J’ai encore un peu le même feeling. Mais je ne dirai plus tant une erreur de parcours qu’un accident, car, effectivement, il n’y a pas d’école ni de cours pour ça.
La caricature ne s’enseigne pas à l’école et ne s’apprend dans un livre. Alors comment devient-on caricaturiste ?
La caricature, c’est comme l’humour. Si tu as du talent pour faire de l’humour, tu en feras et si tu n’en as pas, tu n’en feras pas, même avec un diplôme de l’École nationale. Moi j’ai fait les Beaux-arts avec tous les « Z’arts classiques », mais à côté je faisais des petits dessins, des croquis ou des BD un peu tout croche. Ce n’était pas très apprécié par l’école. Quand je parle d’accident, c’est qu’à un moment il faut gagner sa vie. Alors j’ai fait de la pub, des affiches, des posters, etc. pour les Grands Ballets Canadiens, pour l’Opéra Rock Tommy du groupe The Who avec des filles nues et des visages rock psychédéliques. À un moment, tu te cherches donc de l’ouvrage et moi j’étais un fanatique des BD françaises, et des « [les] Grandes Gueules » du magazine Pilote. C’était des dessins pleine page, en couleur, travaillés chacun pendant parfois deux semaines. Il n’y avait pas de blague. Juste des visages hyper travaillés. J’en étais un peu jaloux. Sauf qu’il n’y avait pas de place ici pour faire ça, alors je me suis essayé. D’ailleurs, il y a le tout premier dessin dans l’exposition que j’ai fait, ensuite il y a eu ma première caricature, avec une blague, qui était celle de Gilles Vigneault. Je suis allé voir le patron du magazine Perspectives, Pierre Gascon, qui m’a dit : « O.K., tu commences la semaine prochaine. » Et voilà, ma carrière était lancée ! Si personne ne m’avait dit : allez go, on essaie !, je serais peut-être vendeur d’assurances ou de chars aujourd’hui.
À partir de quand avez-vous su que vous seriez dessinateur ?

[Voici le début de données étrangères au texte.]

(** *** [prepare_dom_write], first walk *)

(** [walk(node, within_indent, par_type)], as the nodes that stand at the
    place of [node] among its siblings afterwards.  ([par_type] is passed
    along and never read.)
    - a paragraph within an indent is replaced by a list item holding its
      children, and the walk returns;
    - a paragraph outside an indent has its children moved up before it and
      is removed; the loop that follows finds it empty;
    - an indent within an indent is put inside a new list item of kind
      "none", and its children are walked within an indent. *)
Fixpoint walk_items (within_indent : bool) (node : Dom) : list Dom :=
  match node with
  | Node k children =>
      match k with
      | TagDom (RichTextParTag kind) =>
          if within_indent then [Node (LiHtmlTagDom kind) children]
          else children
      | TagDom (RichTextIndentTag _ _) =>
          let node' := Node k (flat_map (walk_items true) children) in
          if within_indent then [Node (LiHtmlTagDom par_none) [node']]
          else [node']
      | _ => [Node k (flat_map (walk_items within_indent) children)]
      end
  end.

(** *** [prepare_dom_write], second walk *)

Definition is_tagdom (k : dom_kind) : bool :=
  match tag_of k with Some _ => true | None => false end.

Definition is_bullet_dom (k : dom_kind) : bool :=
  match tag_of k with Some RichTextBulletTag => true | _ => false end.

Definition is_indent_dom (k : dom_kind) : bool :=
  match tag_of k with Some (RichTextIndentTag _ _) => true | _ => false end.

Definition is_hr_dom (k : dom_kind) : bool :=
  match k with AnchorDom RichTextHorizontalRule => true | _ => false end.

Definition is_li_dom (k : dom_kind) : bool :=
  match k with LiHtmlTagDom _ => true | _ => false end.

(** [isinstance(n, TextDom) and n.text.endswith("\n")] *)
Definition text_ends_nl (n : option Dom) : bool :=
  match n with
  | Some (Node (TextDom text) _) => endswith text NL
  | _ => false
  end.

Definition text_starts_nl (n : option Dom) : bool :=
  match n with
  | Some (Node (TextDom text) _) => startswith text NL
  | _ => false
  end.

(** [n.text = n.text[:-1]] *)
Definition chop_last (n : Dom) : Dom :=
  match n with
  | Node (TextDom text) cs => Node (TextDom (drop_last text)) cs
  | _ => n
  end.

(** [n.text = n.text[1:]] *)
Definition chop_first (n : Dom) : Dom :=
  match n with
  | Node (TextDom text) cs => Node (TextDom (slice_from 1 text)) cs
  | _ => n
  end.

Definition map_last {A : Type} (f : A -> A) : list A -> list A :=
  fix go (l : list A) : list A :=
    match l with
    | [] => []
    | [x] => [f x]
    | x :: l' => x :: go l'
    end.

(** "get right most descendant" from [child] on, and chop the newline it
    ends with: the search goes down last children, gives up at an indent,
    and ends at a leaf. *)
Fixpoint chop_rightmost (child : Dom) : Dom :=
  match child with
  | Node k [] => if text_ends_nl (Some child) then chop_last child else child
  | Node k cs =>
      if is_indent_dom k then child
      else Node k (map_last chop_rightmost cs)
  end.

(** "delete preceding newline of </li>", on the list item [node] *)
Definition chop_item_newline (node : Dom) : Dom :=
  Node (kind_of node) (map_last chop_rightmost (children_of node)).

Fixpoint remove_nth {A : Type} (i : nat) (l : list A) : list A :=
  match l, i with
  | [], _ => []
  | _ :: l', O => l'
  | x :: l', S i' => x :: remove_nth i' l'
  end.

(** [node.remove()] for the node at [p]; the root has no parent. *)
Definition remove_at (p : path) (d : Dom) : Dom :=
  match p with
  | [] => d
  | _ =>
      update (removelast p)
             (fun n => Node (kind_of n)
                            (remove_nth (List.last p O) (children_of n))) d
  end.

Definition get_opt (d : Dom) (p : option path) : option Dom :=
  match p with
  | Some q => get d q
  | None => None
  end.

(** [last_leaf[0].text = last_leaf[0].text[:-1]] when the last leaf is a
    text that ends with a newline *)
Definition chop_last_leaf (d : Dom) (last_leaf : option path) : Dom :=
  match last_leaf with
  | Some q => if text_ends_nl (get d q) then update q chop_last d else d
  | None => d
  end.

Definition last_leaf_is_hr (d : Dom) (last_leaf : option path) : bool :=
  match get_opt d last_leaf with
  | Some n => is_hr_dom (kind_of n)
  | None => false
  end.

(** The second [walk(node)].  The tree [fst st] is the store, the node is
    the one at path [p] in it, and [snd st] is [last_leaf[0]].  [shape] is
    the subtree of the node as it was when the walk began: nothing removes
    or adds a node below a node before that node is walked, so
    [list(node)] has the children of [shape], and a child that removes
    itself moves the ones after it one place down.  The result says whether
    the node removed itself. *)
Fixpoint walk_clean (shape : Dom) (p : path) (st : Dom * option path)
  : (Dom * option path) * bool :=
  let '(dom, last_leaf) := st in
  match get dom p with
  | None => (st, false)
  | Some node =>
      let k := kind_of node in
      if is_bullet_dom k then
        (* remove bullet tags and their contents *)
        ((remove_at p dom, last_leaf), true)
      else
        (* delete preceding newline of <hr/> *)
        let dom := if is_hr_dom k then chop_last_leaf dom last_leaf
                   else dom in
        (* delete preceding newline of <ol> <ul> *)
        let dom := if is_indent_dom k then chop_last_leaf dom last_leaf
                   else dom in
        (* delete preceding newline of </li> *)
        let dom := if is_li_dom k then update p chop_item_newline dom
                   else dom in
        if is_leaf node then
          (* delete succeeding newline of <hr/> *)
          let dom :=
            if last_leaf_is_hr dom last_leaf && text_starts_nl (get dom p)
            then update p chop_first dom else dom in
          (* empty tags are skipped as leaves; remove empty tags *)
          if is_tagdom k then ((remove_at p dom, last_leaf), true)
          else ((dom, Some p), false)
        else
          let st' :=
            (fix walk_children (cs : list Dom) (i : nat)
                 (st : Dom * option path) : Dom * option path :=
               match cs with
               | [] => st
               | c :: cs' =>
                   let '(st1, removed) := walk_clean c (p ++ [i]) st in
                   walk_children cs' (if removed then i else S i) st1
               end) (children_of shape) O (dom, last_leaf) in
          (* remove empty tags *)
          match get (fst st') p with
          | Some node' =>
              if is_tagdom k && is_leaf node'
              then ((remove_at p (fst st'), snd st'), true)
              else (st', false)
          | None => (st', false)
          end
  end.

Definition prepare_dom_write (dom : Dom) : Dom :=
  let dom1 :=
    match walk_items false dom with
    | [d] => d
    | _ => dom
    end in
  fst (fst (walk_clean dom1 [] (dom1, None))).

(** *** Emission *)

Definition write_text (text : string) : string :=
  let text := replace "&" "&amp;" text in
  let text := replace ">" "&gt;" text in
  let text := replace "<" "&lt;" text in
  let text := replace (String "009"%char "") "&#09;" text in
  let text := replace "  " " &nbsp;" text in
  replace NL ("<br/>" ++ NL) text.

Definition str_of_option (s : option string) : string :=
  match s with Some v => v | None => "None" end.

Definition write_anchor (anchor : anchor_obj) : string :=
  match anchor with
  | RichTextImage filename width height =>
      let size_str :=
        (match width with
         | Some w => " width=" ++ dquote ++ dec w ++ dquote
         | None => ""
         end ++
         match height with
         | Some h => " height=" ++ dquote ++ dec h ++ dquote
         | None => ""
         end)%string in
      "<img src=" ++ dquote ++ str_of_option filename ++ dquote
      ++ size_str ++ " />"
  | RichTextHorizontalRule => "<hr/>"
  | UnknownAnchor => ""          (* a warning is printed, nothing written *)
  end.

Definition nth_char (s : string) (n : nat) : string :=
  substring n 1 s.

Definition tagcolor_to_html (c : string) : result string :=
  if (String.length c =? 13)%nat then
    Ok (nth_char c 0 ++ nth_char c 1 ++ nth_char c 2 ++ nth_char c 5
        ++ nth_char c 6 ++ nth_char c 9 ++ nth_char c 10)%string
  else Raise AssertionError.

(** [IGNORE_TAGS] is a constant of [richtextbuffer.py], not among the
    sources: an argument here. *)
Definition write_tag_begin (IGNORE_TAGS : list string) (k : dom_kind)
           (tag : RichTextTag) : result string :=
  let tagname := tag_property_name tag in
  if str_in tagname IGNORE_TAGS then Ok ""
  else
    match lookup_str tagname _buffer_tag2html with
    | Some html => Ok ("<" ++ html ++ ">")%string
    | None =>
        match tag with
        | RichTextSizeTag size =>
            Ok ("<span style=" ++ dquote ++ "font-size: " ++ dec size ++ "pt"
                ++ dquote ++ ">")%string
        | RichTextJustifyTag _ =>
            let text := if String.eqb tagname "fill" then "justify"
                        else tagname in
            Ok ("<div style=" ++ dquote ++ "text-align: " ++ text ++ dquote
                ++ ">")%string
        | RichTextFamilyTag family =>
            Ok ("<span style=" ++ dquote ++ "font-family: " ++ family
                ++ dquote ++ ">")%string
        | RichTextFGColorTag color =>
            html <- tagcolor_to_html color ;;
            Ok ("<span style=" ++ dquote ++ "color: " ++ html ++ dquote
                ++ ">")%string
        | RichTextBGColorTag color =>
            html <- tagcolor_to_html color ;;
            Ok ("<span style=" ++ dquote ++ "background-color: " ++ html
                ++ dquote ++ ">")%string
        | RichTextIndentTag _ _ => Ok "<ol>"
        | _ =>
            match k with
            | LiHtmlTagDom par_bullet =>
                Ok ("<li style=" ++ dquote ++ "list-style-type: disc"
                    ++ dquote ++ ">")%string
            | LiHtmlTagDom par_none =>
                Ok ("<li style=" ++ dquote ++ "list-style-type: none"
                    ++ dquote ++ ">")%string
            | _ => Raise (HtmlError ("unknown tag '" ++ tagname ++ "'"))
            end
        end
    end.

J’ai toujours su que je gagnerais ma vie en dessinant, avant même Perspectives. Où, comment et pourquoi je ne le savais pas, mais la seule chose qui me donnait un peu de confiance en moi dans la vie, c’était mon habileté à dessiner. J’ai travaillé pour des architectes, des ingénieurs-conseils, j’ai fait des plans avec des règles parallèles, mais j’avais cette habileté. Puis, c’était sûr et certain que j’étais fait pour ça, parce que j’étais pourri dans tout le reste, sauf à l’École des Beaux-arts qui m’a aussi fait découvrir un autre monde à part de ma petite rue. Moi, je viens d’une famille très modeste où la culture, c’était de faire pousser des tomates. Dans les années 60, les Beaux-arts étaient une école complètement flyée. Quand tu viens d’un quartier où tout le monde est semblable et que tu rentres dans une école où il y a des Noirs, des Blancs, des Juifs, des Africains, des petits, des gros, des artistes, des riches, des pauvres… et des filles, beaucoup de filles ! C’est fantastique et tout un changement.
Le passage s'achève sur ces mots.